O que há por trás da compra compulsiva

por Dado Salem

A Sociedade de Consumo existe desde o início da modernidade, com a ascensão da burguesia após a Revolução Francesa. Alguns dizem que o livro de Gustave Flaubert - Madame Bovary, publicado em 1856, marca esse momento, descrevendo uma mulher que consome além de suas possibilidades e se afunda em dívidas, como tentativa de aplacar uma sensação de vazio. É a ideia do “consumo logo sou”, ou "existo".




Por que consumimos? Essa questão pode parecer simples à primeira vista, mas esconde um universo complexo de significados, desejos e construções sociais. O consumo vai muito além da satisfação de necessidades básicas; ele é um elemento estruturante da identidade, da distinção social e da cultura contemporânea. Mais do que adquirir produtos, consumimos significados. Escolhemos um objeto não apenas por sua utilidade, mas pelo que ele representa para nós e para os outros. A moda, por exemplo, não é apenas estética; é um código social que define pertencimento e status. A imaginação é essencial para essa dinâmica: quando um objeto perde seu apelo imaginativo, buscamos um novo.

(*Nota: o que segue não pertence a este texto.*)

(** C1. Take a run of the program that reached [Simulator::Run], the
    queue its calls produce, and any execution of that queue by the
    scheduler, with any event handlers, up to any point.

    - Among the events of any one timestamp, the calls of [main] are served
      first and in the order [main] made them (first in, first out).
    - Whenever the failure of the producer's access link has been executed,
      the coarse route removals at all the infrastructure nodes
      [0 .. N-1] were executed before it, in this order.
    - Whenever an event that fires strictly after the end of the
      initialization period has been executed, the removals and after them
      the link failure were executed before it; so when it is processed no
      infrastructure node holds a coarse entry for the producer's prefix
      and, unless some handler restores links, the producer's access link
      is Down and no request issued at another node can reach the
      producer.
    - The same holds from the execution of the link failure on, also for
      events of the same timestamp that were scheduled after it.

    [infra] stands for the links the topology file describes, which join
    infrastructure nodes; [net0] for the routes and links when the run
    starts. *)
Theorem phase_boundary_order (argc : Z) (p : Params) (N seed : Z) (fuel : nat)
    (T : Topo) (infra : list (Node * Node)) (net0 : Net)
    (q0 : list Event) (w : World) (fuel' : nat) (stop : Time) :
  2 ≤ N < 2 ^ 30 →
  returned (main argc p N seed fuel) = true →
  topo_of (main argc p N seed fuel) = Some T →
  load (calls_of (main argc p N seed fuel)) = Some q0 →
  Forall (λ l, l.1 ∈ infrastructure_nodes T ∧ l.2 ∈ infrastructure_nodes T) infra →
  let tb := Seconds (initialization_period_length p) in
  let sim := (run_until handle fuel' stop (start q0 w)).2 in
  let no_restore :=
    ∀ c t w', Forall (λ tc : Time * Call, is_restore tc.2 = false) (handle c t w').2 in
  (∀ t, filter (fires_at t) (event_of <$> calls_of (main argc p N seed fuel))
        `prefix_of` filter (fires_at t) (executed sim ++ queue sim))
  ∧ (∀ l1 l2, executed sim = l1 ++ failure_event N tb :: l2 →
       removal_events N tb `sublist_of` l1)
  ∧ (∀ l1 e l2, executed sim = l1 ++ e :: l2 → tb < fire_time e →
       boundary_events N tb `sublist_of` l1
       ∧ no_stale_entry T (net_of net0 l1)
       ∧ (no_restore → producer_cut_off N T (infra ++ links T) (net_of net0 l1)))
  ∧ (∀ l1 l2, executed sim = l1 ++ l2 → failure_event N tb ∈ l1 →
       removal_events N tb ++ [failure_event N tb] `sublist_of` l1
       ∧ no_stale_entry T (net_of net0 l1)
       ∧ (no_restore → producer_cut_off N T (infra ++ links T) (net_of net0 l1))).
Proof.
  intros HN Hret Htopo Hload Hinfra tb sim no_restore.
  (* the topology and the calls of the run *)
  assert (topology_of p N T
          ∧ ∃ k1 k2, calls_of (main argc p N seed fuel) = k1 ++ boundary p N ++ k2
                     ∧ Forall flood2 k1 ∧ Forall flood2 k2)
    as (HT & k1 & k2 & Hcalls & Hk1 & Hk2).
  { revert Hret Htopo. unfold main. destruct (argc <? 10); [done|].
    destruct (build_topology_spec p N) as (T' & -> & HT); [lia|]. simpl.
    destruct (schedule_events T' p seed fuel) as [s| |] eqn:Hs; [|done..].
    intros _ [= ->]. split; [done|].
    destruct (schedule_events_complete T p N seed fuel s) as (k1 & k2 & E & F1 & F2);
      [lia|done|done|].
    by exists k1, k2. }
  destruct (load_spec _ _ Hload) as [Hsorted Hq0].
  assert (Forall (fires_at tb) (boundary_events N tb)) as Hat.
  { unfold boundary_events. apply Forall_app. split; [|by repeat constructor].
    apply Forall_fmap. by apply Forall_true. }
  assert (boundary_events N tb = removal_events N tb ++ [failure_event N tb]) as Hbd
    by done.
  (* first in, first out *)
  assert (∀ t, filter (fires_at t) (event_of <$> calls_of (main argc p N seed fuel))
               `prefix_of` filter (fires_at t) (executed sim ++ queue sim)) as Hfifo.
  { intros t. rewrite <- Hq0. by apply run_until_fifo. }
  (* the order of execution *)
  destruct (run_until_in_order handle q0 fuel' stop (start q0 w)) as [Hs Hsub].
  { split; simpl; [done|done]. }
  fold sim in Hs, Hsub.
  assert (boundary_events N tb `sublist_of` q0) as Hbq0.
  { etrans; [|apply (sublist_filter (fires_at tb))].
    rewrite Hq0, Hcalls, <- (filter_all (fires_at tb) (boundary_events N tb)) by done.
    apply filter_sublist. subst tb. rewrite boundary_events_of, !fmap_app.
    apply sublist_inserts_l, sublist_inserts_r. done. }
  (* removals before the failure *)
  assert (∀ l1 l2, executed sim = l1 ++ failure_event N tb :: l2 →
            removal_events N tb `sublist_of` l1) as Hfail.
  { intros l1 l2 Hex.
    destruct (Hfifo tb) as [rest Hrest].
    rewrite Hcalls, !fmap_app, !filter_app in Hrest.
    subst tb. rewrite <- boundary_events_of in Hrest.
    set (tb := Seconds (initialization_period_length p)) in *.
    rewrite (filter_all (fires_at tb) (boundary_events N tb)), Hbd in Hrest by done.
    rewrite Hex in Hrest.
    rewrite !filter_app, (filter_cons _ (failure_event N tb)), decide_True in Hrest
      by done.
    rewrite <- !app_assoc in Hrest. simpl in Hrest.
    rewrite (app_assoc (filter _ (event_of <$> k1))) in Hrest.
    apply before_first_occurrence in Hrest.
    - etrans; [|apply (sublist_filter (fires_at tb))].
      destruct Hrest as [k ->]. apply sublist_inserts_r, sublist_inserts_l. done.
    - intros [Hin|Hin]%elem_of_app.
      + apply list_elem_of_filter in Hin as [_ Hin].
        eapply Forall_forall in Hin;
          [|apply (flood_events_not (λ x, x ≠ failure_event N tb)); [done|exact Hk1]].
        done.
      + unfold removal_events in Hin.
        by apply list_elem_of_fmap in Hin as (i & [=] & _). }
  (* the routes and links once the failure has been executed *)
  assert (∀ l1 l2, executed sim = l1 ++ l2 → failure_event N tb ∈ l1 →
            removal_events N tb ++ [failure_event N tb] `sublist_of` l1
            ∧ no_stale_entry T (net_of net0 l1)
            ∧ (no_restore → producer_cut_off N T (infra ++ links T) (net_of net0 l1)))
    as Hstate.
  { intros l1 l2 Hex Hin.
    assert (removal_events N tb ++ [failure_event N tb] `sublist_of` l1) as Hl1.
    { apply list_elem_of_split in Hin as (a & b & ->).
      rewrite <- app_assoc in Hex. simpl in Hex. apply Hfail in Hex.
      apply sublist_app; [done|]. apply sublist_skip, sublist_nil_l. }
    split_and!; [done| |].
    - intros n m Hn. rewrite (top_infrastructure _ _ _ HT) in Hn.
      apply elem_of_seqZ in Hn.
      eapply (removed_route_stays_out net0 l1
                {| fire_time := tb; action := RemoveRoute n "ndn:///prefix" |});
        [|done].
      eapply sublist_subseteq; [exact Hl1|]. apply elem_of_app. left.
      unfold removal_events. apply list_elem_of_fmap. exists n. split; [done|].
      apply elem_of_seqZ. lia.
    - intros Hhandle.
      assert (¬ link_up (net_of net0 l1) (N - 1) (2 * N - 1)) as Hdown.
      { intros [Hup _]. apply Hup.
        apply (failed_link_stays_down net0 l1 (failure_event N tb)); [done|done|].
        assert (Forall (λ x, is_restore (action x) = false)
                  (executed sim ++ queue sim)) as Hall.
        { apply run_until_all; [|exact Hhandle].
          apply Forall_forall. intros x Hx.
          assert (x ∈ filter (fires_at (fire_time x)) q0) as Hin'
            by (apply list_elem_of_filter; split; [reflexivity|done]).
          rewrite Hq0, Hcalls in Hin'.
          apply list_elem_of_filter in Hin' as [_ Hin'].
          rewrite !fmap_app, !elem_of_app in Hin'.
          destruct Hin' as [Hin'|[Hin'|Hin']].
          - eapply Forall_forall in Hin';
              [|apply (flood_events_not (λ x, is_restore (action x) = false));
                [done|exact Hk1]].
            done.
          - subst tb. rewrite <- boundary_events_of, Hbd in Hin'.
            apply elem_of_app in Hin' as [Hin'|Hin'].
            + unfold removal_events in Hin'.
              by apply list_elem_of_fmap in Hin' as (i & -> & _).
            + by apply list_elem_of_singleton in Hin' as ->.
          - eapply Forall_forall in Hin';
              [|apply (flood_events_not (λ x, is_restore (action x) = false));
                [done|exact Hk2]].
            done. }
        rewrite Hex, <- app_assoc in Hall. by apply Forall_app in Hall as [? _]. }
      split; [done|]. intros content h from n Hn.
      apply (unreachable_behind_down_link _ _ _ _ (N - 1)); [|done|].
      + intros x. rewrite !elem_of_app, (top_links _ _ _ HT), !list_elem_of_fmap.
        rewrite Forall_forall in Hinfra.
        intros [[Hx|(i & [= -> Hi] & _)]|[Hx|(i & [= Hi _] & Hi')]].
        * apply Hinfra in Hx as [_ Hx]. simpl in Hx.
          rewrite (top_infrastructure _ _ _ HT) in Hx. apply elem_of_seqZ in Hx. lia.
        * lia.
        * apply Hinfra in Hx as [Hx _]. simpl in Hx.
          rewrite (top_infrastructure _ _ _ HT) in Hx. apply elem_of_seqZ in Hx. lia.
        * apply elem_of_seqZ in Hi'. lia.
      + rewrite (top_producer _ _ _ HT), list_elem_of_singleton in Hn. done. }
  split_and!; [done|done| |done].
  (* both before any later event *)
  intros l1 e l2 Hex Hlater.
  assert (boundary_events N tb `sublist_of` l1) as Hl1.
  { rewrite Hex, <- app_assoc in Hs, Hsub. simpl in Hs, Hsub.
    eapply sublist_before; [exact Hs| |].
    - etrans; [exact Hbq0|exact Hsub].
    - eapply Forall_impl; [exact Hat|]. unfold fires_at. intros x ->. done. }
  split; [done|].
  apply (Hstate l1 (e :: l2) Hex).
  eapply sublist_subseteq; [exact Hl1|]. rewrite Hbd. apply elem_of_app. right. by left.
Qed.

A transformação do consumo em um motor cultural está ligada à influência do romantismo, que consolidou a ideia de que objetos e experiências podem modificar nossa identidade e nos aproximar de nossos ideais. O ato de consumir se torna uma forma de projetar e reinventar quem somos. Historicamente, as sociedades eram marcadas pelo coletivismo, onde a identidade era herdada e fixa. Com a modernidade, houve uma transição para o individualismo, onde a identidade se tornou relacional e fluida. Esse processo se intensificou com o consumo, que passou a ser um meio de autoexpressão e diferenciação. A liberdade de escolha é um dos grandes valores do mundo contemporâneo, mas também gera tensões: queremos ser autônomos, mas também pertencemos a grupos e buscamos aprovação. Isso leva ao fenômeno do consumo como marcador de identidade, onde estilos de vida e experiências substituem bens materiais como principais formas de distinção social.

Colin Campbell, em Ética Romântica e o Espírito do Consumismo Moderno, destaca que o desejo de consumo nunca é plenamente satisfeito. O prazer de imaginar é mais intenso do que o de possuir. Essa lógica é essencial para a sociedade de consumo, pois nos mantém sempre em busca do próximo objeto ou experiência que preencherá um suposto vazio. Freud e Lacan argumentam que essa falta é constitutiva da subjetividade ocidental. Para eles, estamos sempre em busca de algo que não conseguimos nomear completamente. O consumo surge como uma forma de lidar com essa incompletude, proporcionando momentos de satisfação temporária que logo dão lugar a novos desejos. Essa dinâmica pode levar à compra compulsiva, que pode trazer alívio para sentimentos de ansiedade, insatisfação ou vazio emocional.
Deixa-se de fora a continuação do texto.